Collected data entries
Lemma step_ok x y :
  sys_ok x -> step analysis x y -> sys_ok y /\ effect (view (sy_state x)) (view (sy_state y)).
Proof.
  intros Hok Hstep.
  destruct (step_viewed x y Hok Hstep) as [Hoj Hor Hm Ha Hs|job Hoj Hor Hm Ha Hs|job Hoj Hor Hm Ha Hs
    |job Hoj Hor Hm Ha Hin Hs|job o Hoj Hor Hm Ha Han Hs|r Hoj Hor Hm Ha Hin Hs|r Hoj Hor Hm Ha Hs].
  - assert (effect (view (sy_state x)) (view (sy_state y))) as He by (rewrite Hs; by apply eff_none).
    split; [|done]. eapply step_ok_no_add; try done.
    + rewrite Hs. apply (ok_wf _ Hok).
    + by rewrite Hs.
    + intros j. by rewrite Hoj, Hm, Ha.
    + eapply results_shrink; [done|done|]. intros r. by rewrite Hor.
  - destruct (ok_jobs _ Hok job) as [Hk Hst]; [rewrite Hm; set_solver|].
    destruct (SetStatus_det _ _ _ _ _ (ok_wf _ Hok) Hk Hst Hs ltac:(done)) as [Hwf Hv].
    assert (effect (view (sy_state x)) (view (sy_state y))) as He by by eapply eff_status.
    split; [|done]. eapply step_ok_no_add; try done.
    + intros sid. destruct Hv as (_ & Hj & _). by rewrite Hj.
    + intros j. rewrite Hoj, Hm, Ha. set_solver.
    + eapply results_shrink; [done|done|]. intros r. by rewrite Hor.
  - destruct (ok_jobs _ Hok job) as [Hk Hst]; [rewrite Ha; set_solver|].
    destruct (ok_adds _ Hok job) as [Hsj Hnew]; [rewrite Ha; set_solver|].
    pose proof (ok_wf _ Hok) as Hwf. rewrite Ha in Hwf.
    destruct (AddJob_det _ _ _ _ Hwf Hk Hsj Hnew Hs) as [Hwf' Hv].
    assert (effect (view (sy_state x)) (view (sy_state y))) as He by by eapply eff_job.
    pose proof (ok_distinct _ Hok) as Hd. rewrite Ha in Hd. cbn [map] in Hd.
    apply list.NoDup_cons in Hd as [Hnin Hd].
    split; [|done]. split; try done.
    + eapply step_queue_ok, Hstep. apply (ok_queue _ Hok).
    + eapply work_shrinks; [done|done|]. intros j. rewrite Hoj, Hm, Ha. set_solver.
    + eapply results_shrink; [done|done|]. intros r. by rewrite Hor.
    + intros j Hin. destruct (ok_adds _ Hok j) as [Hsj' Hnew']; [rewrite Ha; set_solver|].
      split; [done|]. destruct Hv as (_ & Hj & _). rewrite (Hj _). cbn [view_add_job v_jobs].
      case_decide as E; [|done]. cbn [map]. rewrite not_elem_of_cons. split; [|done].
      intros Heq. apply Hnin. rewrite <- Heq. apply list_elem_of_In, in_map_iff.
      exists j. split; [done|]. by apply list_elem_of_In.
  - destruct (ok_jobs _ Hok job) as [Hk Hst]; [set_solver|].
    destruct (SetStatus_det _ _ _ _ _ (ok_wf _ Hok) Hk Hst Hs ltac:(done)) as [Hwf Hv].
    assert (effect (view (sy_state x)) (view (sy_state y))) as He by by eapply eff_status.
    split; [|done]. eapply step_ok_no_add; try done.
    + intros sid. destruct Hv as (_ & Hj & _). by rewrite Hj.
    + intros j. rewrite Hoj, Hm, Ha. set_solver.
    + eapply results_shrink; [done|done|]. intros r. by rewrite Hor.
  - assert (effect (view (sy_state x)) (view (sy_state y))) as He by (rewrite Hs; by apply eff_none).
    destruct (ok_jobs _ Hok job) as [Hk Hst]; [rewrite Hoj; set_solver|].
    split; [|done]. eapply step_ok_no_add; try done.
    + rewrite Hs. apply (ok_wf _ Hok).
    + by rewrite Hs.
    + intros j. rewrite Hoj, Hm, Ha. set_solver.
    + intros r. rewrite Hor, elem_of_app. intros [Hr|Hr].
      * destruct o as [r'|]; simpl in Hr; [|set_solver]. apply list_elem_of_singleton in Hr as ->.
        destruct (analysis_ok _ _ Han) as (Hsp & Hsucc & Hstor). rewrite Hs, Hsp.
        split_and!; [done|done|by apply Hstor|done].
      * rewrite Hs. by apply (ok_results _ Hok).
  - destruct (ok_results _ Hok r Hin) as (Hk & Hst & Hsr & Hsucc).
    destruct (SetResult_det _ _ _ _ (ok_wf _ Hok) Hk Hsr Hs) as [Hwf Hv].
    assert (effect (view (sy_state x)) (view (sy_state y))) as He by by eapply eff_result.
    split; [|done]. eapply step_ok_no_add; try done.
    + intros sid. destruct Hv as (_ & Hj & _). by rewrite Hj.
    + intros j. by rewrite Hoj, Hm, Ha.
    + eapply results_shrink; [done|done|]. intros r'. by rewrite Hor.
  - destruct (ok_results _ Hok r) as (Hk & Hst & Hsr & Hsucc); [rewrite Hor; set_solver|].
    rewrite Hsucc in Hs.
    destruct (SetStatus_det _ _ _ _ _ (ok_wf _ Hok) Hk Hst Hs ltac:(done)) as [Hwf Hv].
    assert (effect (view (sy_state x)) (view (sy_state y))) as He by by eapply eff_status.
    split; [|done]. eapply step_ok_no_add; try done.
    + intros sid. destruct Hv as (_ & Hj & _). by rewrite Hj.
    + intros j. by rewrite Hoj, Hm, Ha.
    + eapply results_shrink; [done|done|]. intros r'. rewrite Hor. set_solver.
Qed.

Lemma run_ok x y : sys_ok x -> reachable analysis x y -> sys_ok y.
Proof. intros Hok Hr. induction Hr as [|x y z Hs _ IH]; [done|]. apply IH. by eapply step_ok. Qed.

(** ** Work is neither lost nor repeated *)
Definition specs (l : list AnalyzeJob) : list JobSpec := map aj_Spec l.

(** A step finishes at most one spec, by settling its result or by failing. *)
Lemma step_specs x y :
  sys_ok x -> step analysis x y -> exists gone, open_specs x ≡ₚ option_list gone ++ open_specs y.
Proof.
  intros Hok Hstep. unfold open_specs.
  destruct (step_viewed x y Hok Hstep) as [Hoj Hor|job Hoj Hor|job Hoj Hor|job Hoj Hor
    |job o Hoj Hor _ _ Han|r Hoj Hor|r Hoj Hor]; try (exists None; by rewrite Hoj, Hor).
  - destruct o as [r|].
    + exists None. rewrite Hoj, Hor. cbn. destruct (analysis_ok _ _ Han) as (-> & _). apply Permutation_middle.
    + exists (Some (aj_Spec job)). by rewrite Hoj, Hor.
  - exists (Some (ar_Spec r)). rewrite Hoj, Hor. cbn. symmetry. apply Permutation_middle.
Qed.

(** C15.  No interleaving duplicates work: if the specs still to be analysed or
    settled are distinct, they stay so, and no spec comes into being. *)
Theorem work_is_not_duplicated x y :
  sys_ok x -> reachable analysis x y -> NoDup (open_specs x) ->
  NoDup (open_specs y) /\ open_specs y ⊆ open_specs x.
Proof.
  intros Hok Hr Hnd. induction Hr as [x|x y z Hs _ IH]; [done|].
  destruct (step_specs x y Hok Hs) as [gone Hp].
  assert (NoDup (open_specs y)) as Hnd'.
  { rewrite Hp in Hnd. apply list.NoDup_app in Hnd as (_ & _ & Hnd). done. }
  destruct (IH ltac:(by eapply step_ok) Hnd') as [H1 H2]. split; [done|].
  etrans; [exact H2|]. intros js Hjs. rewrite Hp. apply elem_of_app. by right.
Qed.

(** ** A failure is never reported *)
Definition reported_statuses (v : View) : Prop :=
  forall js st, v_status v !! js = Some st -> 0 <= st <= 2.

Lemma effect_statuses v v' : effect v v' -> reported_statuses v -> reported_statuses v'.
Proof.
  unfold reported_statuses. intros [Hv|js0 st0 Hv Hst|r Hv _|job Hv] Hrep js st H;
    destruct Hv as (_ & _ & Hs & _); rewrite Hs in H; cbn in H; try by eapply Hrep.
  apply lookup_insert_Some in H as [[_ <-]|[_ H]]; [done|by eapply Hrep].
Qed.

Lemma overall_of_reported sts :
  (forall st, st ∈ sts -> 0 <= st <= 2) ->
  overall_spec sts = StatusSucceeded \/ overall_spec sts = StatusPending.
Proof.
  intros H. unfold overall_spec. case_decide as H1; [by left|].
  assert (forall k, 3 <= k -> ~ Forall (.= k) sts) as Hno.
  { intros k Hk Hall. destruct sts as [|st sts]; [by destruct H1|].
    apply Forall_cons_1 in Hall as [-> _]. specialize (H k ltac:(left)). lia. }
  rewrite !decide_False by (apply Hno; done). case_decide; auto.
Qed.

▶ [Directions for this task]
Read through the entries and copy every line that includes "Hnin".

▶ [Output for this exercise]
    apply list.NoDup_cons in Hd as [Hnin Hd].
      intros Heq. apply Hnin. rewrite <- Heq. apply list_elem_of_In, in_map_iff.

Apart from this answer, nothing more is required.